À l’Évasion, William Beaulieu et Jean-Philippe Gagné obtiennent des subventions, mais reconnaissent que c’est un enjeu dans plusieurs organismes communautaires. «Il y en a beaucoup des organismes communautaires. On peut aller chercher de l’aide un peu partout au lieu d’attendre vraiment longtemps au CLSC ou quelque chose comme ça. Je crois que ça apporte quelque chose de très important.», partage Maryssa Brodeur.

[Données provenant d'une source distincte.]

Lemma substring_to_end : forall (text : str) (old index : nat),
  (length text <= index)%nat -> substring old index text = skipn old text.
Proof.
  intros text old index H. unfold substring.
  apply firstn_all2. rewrite length_skipn. lia.
Qed.

Lemma substring_length : forall (text : str) (old index : nat),
  (old <= index <= length text)%nat ->
  length (substring old index text) = (index - old)%nat.
Proof.
  intros text old index H. unfold substring.
  rewrite length_firstn, length_skipn. lia.
Qed.

Lemma skipn_cons_lt : forall (A : Type) (l : list A) (n : nat) (a : A)
  (rest : list A), skipn n l = a :: rest -> (n < length l)%nat.
Proof.
  intros A l n a rest H. pose proof (length_skipn n l) as Hl.
  rewrite H in Hl. simpl in Hl. lia.
Qed.

Lemma delimiter_not_newline : forall c,
  in_delimiters c = true -> c <> nl.
Proof. intros c H ->. discriminate H. Qed.

(** A token of the kind the tokenizer yields in front of the one it is
    about to read. *)
Lemma pending_token_kind : forall (text : str) (old index : nat),
  (old <= index <= length text)%nat ->
  ~ In nl (substring old index text) ->
  Forall (fun token => fst token <> [] /\ ~ In nl (fst token))
    (pending_token text old index)
  /\ token_offsets (Z.of_nat old) (pending_token text old index)
  /\ Z.of_nat old + len (concat (map fst (pending_token text old index)))
     = Z.of_nat index.
Proof.
  intros text old index H Hnl. unfold pending_token.
  destruct (old <? index)%nat eqn:E.
  - apply Nat.ltb_lt in E.
    pose proof (substring_length text old index H) as Hlen.
    split; [|split].
    + constructor; [|constructor]. simpl. split; [|exact Hnl].
      intros Heq. rewrite Heq in Hlen. simpl in Hlen. lia.
    + simpl. split; [|exact I].
      replace (str_eqb (substring old index text) [nl]) with false.
      * unfold len. rewrite Hlen. lia.
      * symmetry. apply not_true_is_false. intros Heq.
        apply str_eqb_eq in Heq. apply Hnl. rewrite Heq. left. reflexivity.
    + simpl. rewrite app_nil_r. unfold len. rewrite Hlen. lia.
  - apply Nat.ltb_ge in E. split; [constructor|]. split; [exact I|].
    simpl. unfold len. simpl. lia.
Qed.

Lemma token_offsets_app : forall front back start,
  token_offsets start front ->
  token_offsets (start + len (concat (map fst front))) back ->
  token_offsets start (front ++ back).
Proof.
  induction front as [|[word e] front IH]; intros back start Hf Hb.
  - simpl in *. replace (start + len (@nil ascii)) with start in Hb
      by (unfold len; simpl; lia). exact Hb.
  - simpl in *. destruct Hf as [He Hf]. split; [exact He|].
    apply IH; [exact Hf|]. rewrite len_app in Hb.
    replace (start + len word + len (concat (map fst front)))
      with (start + (len word + len (concat (map fst front)))) by lia.
    exact Hb.
Qed.

(** Everything the loop of the tokenizer keeps true, from any point of the
    text on. *)
Lemma tokenize_from_tokens : forall (text rest : str) (index old : nat)
  (prev_char : option ascii),
  skipn index text = rest -> (old <= index <= length text)%nat ->
  ~ In nl (substring old index text) ->
  Forall (fun token => fst token = [nl] \/ ~ In nl (fst token))
    (tokenize_from text rest index old prev_char)
  /\ token_offsets (Z.of_nat old)
       (tokenize_from text rest index old prev_char)
  /\ exists front last,
       tokenize_from text rest index old prev_char = front ++ [last]
       /\ Forall (fun token => fst token <> []) front
       /\ ~ In nl (fst last)
       /\ snd last = len text.
Proof.
  intros text rest. induction rest as [|char rest IH];
    intros index old prev_char Hrest Hold Hnl.
  - (* the end of the text: the last token *)
    assert (Hend : (length text <= index)%nat)
      by (apply skipn_nil_length; exact Hrest).
    rewrite (substring_to_end _ _ _ Hend) in Hnl. simpl.
    split; [constructor; [right; exact Hnl|constructor]|].
    split.
    + split; [|exact I].
      replace (str_eqb (skipn old text) [nl]) with false.
      * unfold len. rewrite length_skipn. lia.
      * symmetry. apply not_true_is_false. intros Heq.
        apply str_eqb_eq in Heq. apply Hnl. rewrite Heq. left. reflexivity.
    + exists [], (skipn old text, len text). simpl. auto.
  - pose proof (skipn_cons_next _ _ _ _ _ Hrest) as Hnext.
    pose proof (skipn_cons_lt _ _ _ _ _ Hrest) as Hlt.
    pose proof (substring_snoc text old index char rest
                  ltac:(lia) Hrest) as Hsnoc.
    assert (Hkeep : char <> nl -> ~ In nl (substring old (S index) text)).
    { intros Hc. rewrite Hsnoc. intros Hin. apply in_app_or in Hin.
      destruct Hin as [Hin|[Hin|[]]]; [contradiction|congruence]. }
    destruct (pending_token_kind text old index ltac:(lia) Hnl)
      as (Hpk & Hpo & Hpl).
    assert (Hpk' : Forall (fun token => fst token = [nl]
                                       \/ ~ In nl (fst token))
                     (pending_token text old index)).
    { eapply Forall_impl; [|exact Hpk]. intros t [_ Ht]. right. exact Ht. }
    assert (Hpn : Forall (fun token => fst token <> [])
                    (pending_token text old index)).
    { eapply Forall_impl; [|exact Hpk]. intros t [Ht _]. exact Ht. }
    simpl. destruct (negb (in_delimiters char)) eqn:Edelim.
    + destruct (negb (Ascii.eqb char nl)) eqn:Enl.
      * (* an ordinary character *)
        apply negb_true_iff, Ascii.eqb_neq in Enl.
        destruct ((0 <? index)%nat && prev_in_delimiters prev_char).
        -- destruct (IH (S index) index (Some char) Hnext ltac:(lia))
             as (H1 & H2 & front & last & H3 & H4 & H5 & H6).
           { rewrite (substring_snoc text index index char rest
                        ltac:(lia) Hrest), substring_empty.
             intros [Hin|[]]. congruence. }
           split; [apply Forall_app; split; assumption|].
           split; [apply token_offsets_app; [exact Hpo|];
                   rewrite Hpl; exact H2|].
           exists (pending_token text old index ++ front), last.
           rewrite H3, app_assoc. split; [reflexivity|].
           split; [apply Forall_app; split; assumption|]. auto.
        -- apply IH; auto. lia.
      * (* a newline: the pending token, then the newline alone *)
        apply negb_false_iff, Ascii.eqb_eq in Enl. subst char.
        assert (Hone : substring index (S index) text = [nl]).
        { rewrite (substring_snoc text index index nl rest
                     ltac:(lia) Hrest), substring_empty. reflexivity. }
        rewrite Hone.
        destruct (IH (S index) (S index) (Some nl) Hnext ltac:(lia))
          as (H1 & H2 & front & last & H3 & H4 & H5 & H6).
        { rewrite substring_empty. intros []. }
        split.
        { apply Forall_app. split; [exact Hpk'|].
          constructor; [left; reflexivity|exact H1]. }
        split.
        { apply token_offsets_app; [exact Hpo|]. rewrite Hpl.
          simpl. split; [reflexivity|].
          replace (Z.of_nat index + len [nl]) with (Z.of_nat (S index))
            by (unfold len; simpl; lia).
          exact H2. }
        exists (pending_token text old index
                ++ ([nl], Z.of_nat index) :: front), last.
        rewrite H3. rewrite <- app_assoc. simpl.
        split; [reflexivity|].
        split; [|auto].
        apply Forall_app. split; [exact Hpn|].
        constructor; [discriminate|exact H4].
    + (* a delimiter *)
      apply negb_false_iff in Edelim.
      apply IH; auto; [lia|].
      apply Hkeep. apply delimiter_not_newline. exact Edelim.
Qed.

(** X1: the tokens of a text, one after the other, are the text, and a
    newline is always a token of its own: every token is the single
    character "\n" or contains no newline at all. *)
Theorem tokenize_partitions_text : forall text : str,
  concat (map fst (_tokenize text)) = text
  /\ Forall (fun token => fst token = [nl] \/ ~ In nl (fst token))
       (_tokenize text).
Proof.
  intros text. split.
  - unfold _tokenize. rewrite tokenize_from_concat; auto.
  - apply (tokenize_from_tokens text text 0 0 None eq_refl); [lia|].
    rewrite substring_empty. intros [].
Qed.

(** X2: the tokenizer always yields at least one token; the last one ends
    at the length of the text, holds no newline and may be empty, and it is
    the only one that may: every token before it is non-empty. *)
Theorem tokenize_last_token : forall text : str,
  exists front last,
    _tokenize text = front ++ [last]
    /\ Forall (fun token => fst token <> []) front
    /\ ~ In nl (fst last)
    /\ snd last = len text.
Proof.
  intros text.
  apply (tokenize_from_tokens text text 0 0 None eq_refl); [lia|].
  rewrite substring_empty. intros [].
Qed.

(** X3: the index that comes with a token is the text offset just past the
    token, except for a newline token, which comes with the offset of the
    newline itself. *)
Theorem tokenize_end_offsets : forall text : str,
  token_offsets 0 (_tokenize text).
Proof.
  intros text.
  apply (tokenize_from_tokens text text 0 0 None eq_refl); [lia|].
  rewrite substring_empty. intros [].
Qed.

(** ** The shape of a reflow *)

Lemma concat_no_newline : forall words : list str,
  Forall (fun word => ~ In nl word) words -> ~ In nl (concat words).
Proof.
  induction words as [|word words IH]; intros H; simpl.
  - intros [].
  - inversion H; subst. intros Hin. apply in_app_or in Hin.
    destruct Hin; [contradiction|]. apply IH; assumption.
Qed.

Lemma firstn_no_newline : forall (n : nat) (word : str),
  ~ In nl word -> ~ In nl (firstn n word).
Proof.
  intros n word H Hin. apply H.
  rewrite <- (firstn_skipn n word). apply in_or_app. left. exact Hin.
Qed.

Lemma skipn_no_newline : forall (n : nat) (word : str),
  ~ In nl word -> ~ In nl (skipn n word).
Proof.
  intros n word H Hin. apply H.
  rewrite <- (firstn_skipn n word). apply in_or_app. right. exact Hin.
Qed.

Lemma push_line_shape : forall st, wrap_shape st -> wrap_shape (push_line st).
Proof.
  intros st [Hf Hi Hl Hw]. split; simpl.
  - rewrite !length_app, Hf. reflexivity.
  - rewrite !length_app, Hi. reflexivity.
  - apply Forall_app. split; [exact Hl|].
    constructor; [|constructor]. apply concat_no_newline. exact Hw.
  - constructor.
Qed.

LES INFORTUNES DU MILIEU COMMUNAUTAIRE

La Maison de la Famille est composée d’une petite équipe. Les trois employées de l’organisme s’occupent à elles seules des demandes de financement, de la coordination d’un bon nombre de bénévoles et de stagiaires, et participent à des groupes de concertation. Malgré toutes les tâches qu’ils effectuent, les intervenants sociaux trouvent qu’ils ne sont pas valorisés. À l’Évasion, William Beaulieu souligne un certain manque de reconnaissance, qu’elle soit quantifiable (salariale) ou non. Il trouve qu’il y a un manque de valorisation pour ceux qui «travaillent avec l’humain». Son collègue, Jean-Philippe Gagné, veut pourtant souligner la collaboration qui s’opère entre les différents agents de la relation d’aide. «Dans un monde idéal, on est tous des intervenants: psychologues, travailleurs sociaux, conseillers d’orientation, psychoéducateurs,» affirme-t-il, «on devrait se tenir.» Par contre, dans le regard des autres «intervenants», Jean-Philippe ne se sent pas toujours considéré à sa juste valeur. Pourtant, William a fait une technique en travail social, Marissa et Jimmy sont bacheliers et Jean-Philippe a complété sa maîtrise en orientation. Les diplômés des programmes en relation d’aide vont souvent se diriger vers les institutions et les établissements publics, tels que la DPJ et le CIUSSS. C’est ce qu’observe Maryssa: «on les échappe parce qu’ils vont ailleurs», dit-elle, pour les salaires et les avantages sociaux «plus compétitifs». Il y a donc un grand roulement du personnel dans les organismes communautaires. N’étant pas à l’abri de la pénurie de main-d’œuvre, les organisations communautaires doivent faire plus avec moins. Jimmy atteste que la pandémie a exacerbé les inégalités et que maintenant, «les employés tiennent les derniers filets sociaux à bout de bras». M. Beaulieu et M. Gagné adoptent une posture d’ouverture envers les plus marginalisés. Mme Brodeur considère que ses collègues et elle sont essentiels dans la société, notamment en offrant un service sans frais et sans un grand délai d’attente. Malgré le manque de valorisation, et de rémunération, ces intervenants continuent parce que s’ils ne le font pas, les plus défavorisés de la société seront abandonnés à eux-mêmes.